- SOURCE DATA:
(** C1: when the enforcement policy of the turn has [requires_tool] true,
    the loop reaches a final (non tool-call) response, and every tool
    executed during the turn, preflight tools included, produced a result
    that counts as an error, [route] returns the refusal text and not the
    model's text; the accumulated [tools_used] is returned with it, and it
    starts with the preflight tools.  (The policy is computed on the default
    backend; the opt-in Anthropic path computes none.) *)
Theorem route_refuses_without_successful_tool msg history session_id w text :
  backend cfg <> "anthropic" ->
  requires_tool (_resolve_skill_enforcement (tools cfg) (matched_skills_of msg)) = true ->
  exit (route msg history session_id w) = ExitFinal text ->
  Forall (fun entry => _looks_like_tool_error (snd entry) = true)
         (executed (route msg history session_id w)) ->
  result (route msg history session_id w)
  = Ret {| response := REFUSAL_NO_TOOL_RESULT;
           tools_used := map fst (executed (route msg history session_id w)) |}
  /\ exists more,
      map fst (executed (route msg history session_id w))
      = preflight_tools (_resolve_skill_enforcement (tools cfg) (matched_skills_of msg))
        ++ more.
Proof.
  intros Hb Hreq Hexit Hall.
  destruct (route_ollama_fields msg history session_id w Hb) as (Hr & He & Hx & _).
  rewrite Hr, Hx in *. rewrite He in Hexit. split.
  - rewrite (route_ollama_final msg history w text Hexit), Hreq.
    rewrite List.Forall_forall in Hall.
    replace (forallb _ _) with true; [reflexivity|].
    symmetry. apply forallb_forall. intros x Hx'. apply Hall. exact Hx'.
  - apply route_ollama_preflight_first. rewrite Hexit. discriminate.
Qed.

(** C4 (amended): a turn calls the LLM at most [max_iterations] times, and
    when no response asks for more than [k] tools the returned [tools_used]
    has at most [|preflight_tools| + k * max_iterations] names; with
    [max_iterations] positive and well-formed responses the turn does return. *)
Theorem route_tools_used_bound k msg history session_id w :
  (forall request w' choice,
      snd (chat_completions_create request w') = Completed choice ->
      length (default [] (tool_calls (message choice))) <= k) ->
  (forall request w' response,
      snd (messages_create request w') = ACompleted response ->
      tool_use_count (blocks response) <= k) ->
  let run := route msg history session_id w in
  let preflight :=
    preflight_tools (_resolve_skill_enforcement (tools cfg) (matched_skills_of msg)) in
  llm_calls run <= Z.to_nat (max_iterations cfg)
  /\ (forall res, result run = Ret res ->
      length (tools_used res) <= length preflight + k * Z.to_nat (max_iterations cfg))
  /\ ((0 < max_iterations cfg)%Z ->
      (forall request w' choice,
          snd (chat_completions_create request w') = Completed choice ->
          finish_reason choice = "tool_calls" ->
          tool_calls (message choice) <> None) ->
      exists res, result run = Ret res).
Proof.
  intros Hk Hk'. cbn zeta.
  destruct (String.eqb (backend cfg) "anthropic") eqn:Hb.
  - destruct (allow_paid cfg) eqn:Hp.
    + apply String.eqb_eq in Hb.
      destruct (route_anthropic_fields msg history session_id w Hb Hp)
        as (Hr & _ & _ & Hl).
      rewrite Hr, Hl. unfold _route_anthropic.
      match goal with
      | |- context [react_anthropic ?sp ?t ?n ?l ?m ?st] =>
        pose proof (react_anthropic_bound k sp t n Hk' l m st) as [B1 B2];
          pose proof (react_anthropic_returns sp t n l m st) as B3;
          set (run := react_anthropic sp t n l m st) in *
      end.
      cbn in B1, B2. split; [exact B1|]. split.
      * intros res Hres. specialize (B2 res Hres).
        assert (k * llm_calls run <= k * Z.to_nat (max_iterations cfg))
          by (apply Nat.mul_le_mono_l; exact B1).
        lia.
      * intros Hpos _. apply B3. intros Hz _. lia.
    + unfold route. rewrite Hb, Hp. cbn. split; [lia|]. split.
      * intros res H; inversion H; subst; cbn. lia.
      * intros _ _. eexists; reflexivity.
  - apply String.eqb_neq in Hb.
    destruct (route_ollama_fields msg history session_id w Hb) as (Hr & _ & _ & Hl).
    rewrite Hr, Hl. unfold _route_ollama.
    destruct (requires_tool _ && negb _).
    + cbn. split; [lia|]. split.
      * intros res H; inversion H; subst; cbn. lia.
      * intros _ _. eexists; reflexivity.
    + pose proof (preflight_consistent
                    (preflight_tools
                       (_resolve_skill_enforcement (tools cfg) (matched_skills_of msg)))
                    w) as [Hp _].
      destruct (_execute_preflight_tools _ w) as [w1 results]. cbn in Hp.
      match goal with
      | |- context [react_ollama ?e ?a ?o ?n ?l ?m ?st] =>
        pose proof (react_ollama_bound k e a o n Hk l m st) as [B1 B2];
          pose proof (fun H => react_ollama_returns e a o n H l m st) as B3;
          set (run := react_ollama e a o n l m st) in *
      end.
      cbn in B1, B2. split; [exact B1|]. split.
      * intros res Hres. specialize (B2 res Hres).
        unfold preflight_names in B2. rewrite Hp in B2.
        assert (k * llm_calls run <= k * Z.to_nat (max_iterations cfg))
          by (apply Nat.mul_le_mono_l; exact B1).
        lia.
      * intros Hpos Hwf. apply B3; [exact Hwf|]. intros Hz _. lia.
Qed.

(** C9: a tool result counts as successful iff its lowercased text holds
    neither ["error"] in double quotes nor ['error'] in single quotes, and
    not both [tool '] and [failed]; the loop adds the tool to its list of
    successes exactly then.  So a payload that merely carries an error field
    counts as failed, and a turn whose executed tools all returned such
    payloads is refused when a tool is required. *)
Theorem tool_success_criterion :
  (forall text,
      _looks_like_tool_error text = false <->
      ~ occurs_in quoted_error (lower text)
      /\ ~ occurs_in "'error'" (lower text)
      /\ ~ (occurs_in "tool '" (lower text) /\ occurs_in "failed" (lower text)))
  /\ (forall st messages tool_call,
         let text :=
           snd (_execute_tool (call_name tool_call)
                  (default empty_args (json_loads (call_arguments tool_call)))
                  (l_world st)) in
         let st' := fst (run_tool_call (st, messages) tool_call) in
         l_tools_used st' = l_tools_used st ++ [call_name tool_call]
         /\ l_successful_tools st'
            = if _looks_like_tool_error text then l_successful_tools st
              else l_successful_tools st ++ [call_name tool_call])
  /\ (forall text,
         occurs_in quoted_error (lower text) -> _looks_like_tool_error text = true)
  /\ (forall msg history session_id w text,
         backend cfg <> "anthropic" ->
         requires_tool
           (_resolve_skill_enforcement (tools cfg) (matched_skills_of msg)) = true ->
         exit (route msg history session_id w) = ExitFinal text ->
         Forall (fun entry => occurs_in quoted_error (lower (snd entry)))
                (executed (route msg history session_id w)) ->
         result (route msg history session_id w)
         = Ret {| response := REFUSAL_NO_TOOL_RESULT;
                  tools_used :=
                    map fst (executed (route msg history session_id w)) |}).
Proof.
  assert (Hmark : forall text,
             occurs_in quoted_error (lower text) -> _looks_like_tool_error text = true).
  { intros text H. apply py_in_spec in H. unfold _looks_like_tool_error.
    fold quoted_error. rewrite H. now rewrite orb_true_r. }
  split; [|split; [|split; [exact Hmark|]]].
  - intros text. unfold _looks_like_tool_error. fold quoted_error.
    rewrite !orb_false_iff, andb_false_iff, !py_in_false. split.
    + intros [[[H|H] Hq] Hs]; repeat split; try assumption; intros [H1 H2]; tauto.
    + intros (Hq & Hs & Hboth). repeat split; try assumption.
      destruct (py_in "tool '" (lower text)) eqn:E1.
      * right. intros H2. apply Hboth. split; [now apply py_in_spec | exact H2].
      * left. now apply py_in_false.
  - intros st messages tool_call. cbn zeta. unfold run_tool_call.
    destruct (_execute_tool _ _ _) as [w' text]. cbn. split; reflexivity.
  - intros msg history session_id w text Hb Hreq Hexit Hall.
    destruct (route_ollama_fields msg history session_id w Hb) as (Hr & He & Hx & _).
    rewrite Hr, Hx in *. rewrite He in Hexit.
    rewrite (route_ollama_final msg history w text Hexit), Hreq.
    replace (forallb _ _) with true; [reflexivity|].
    symmetry. apply forallb_forall. intros x Hx'. apply Hmark.
    rewrite List.Forall_forall in Hall. now apply Hall.
Qed.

- WHAT THE TASK REQUIRES: Would you print, exactly as written, every line above from the one holding "that counts as" through the one holding "starts with the", with both included and no other lines?

- RESPONSE AREA:
    that counts as an error, [route] returns the refusal text and not the
    model's text; the accumulated [tools_used] is returned with it, and it
    starts with the preflight tools.  (The policy is computed on the default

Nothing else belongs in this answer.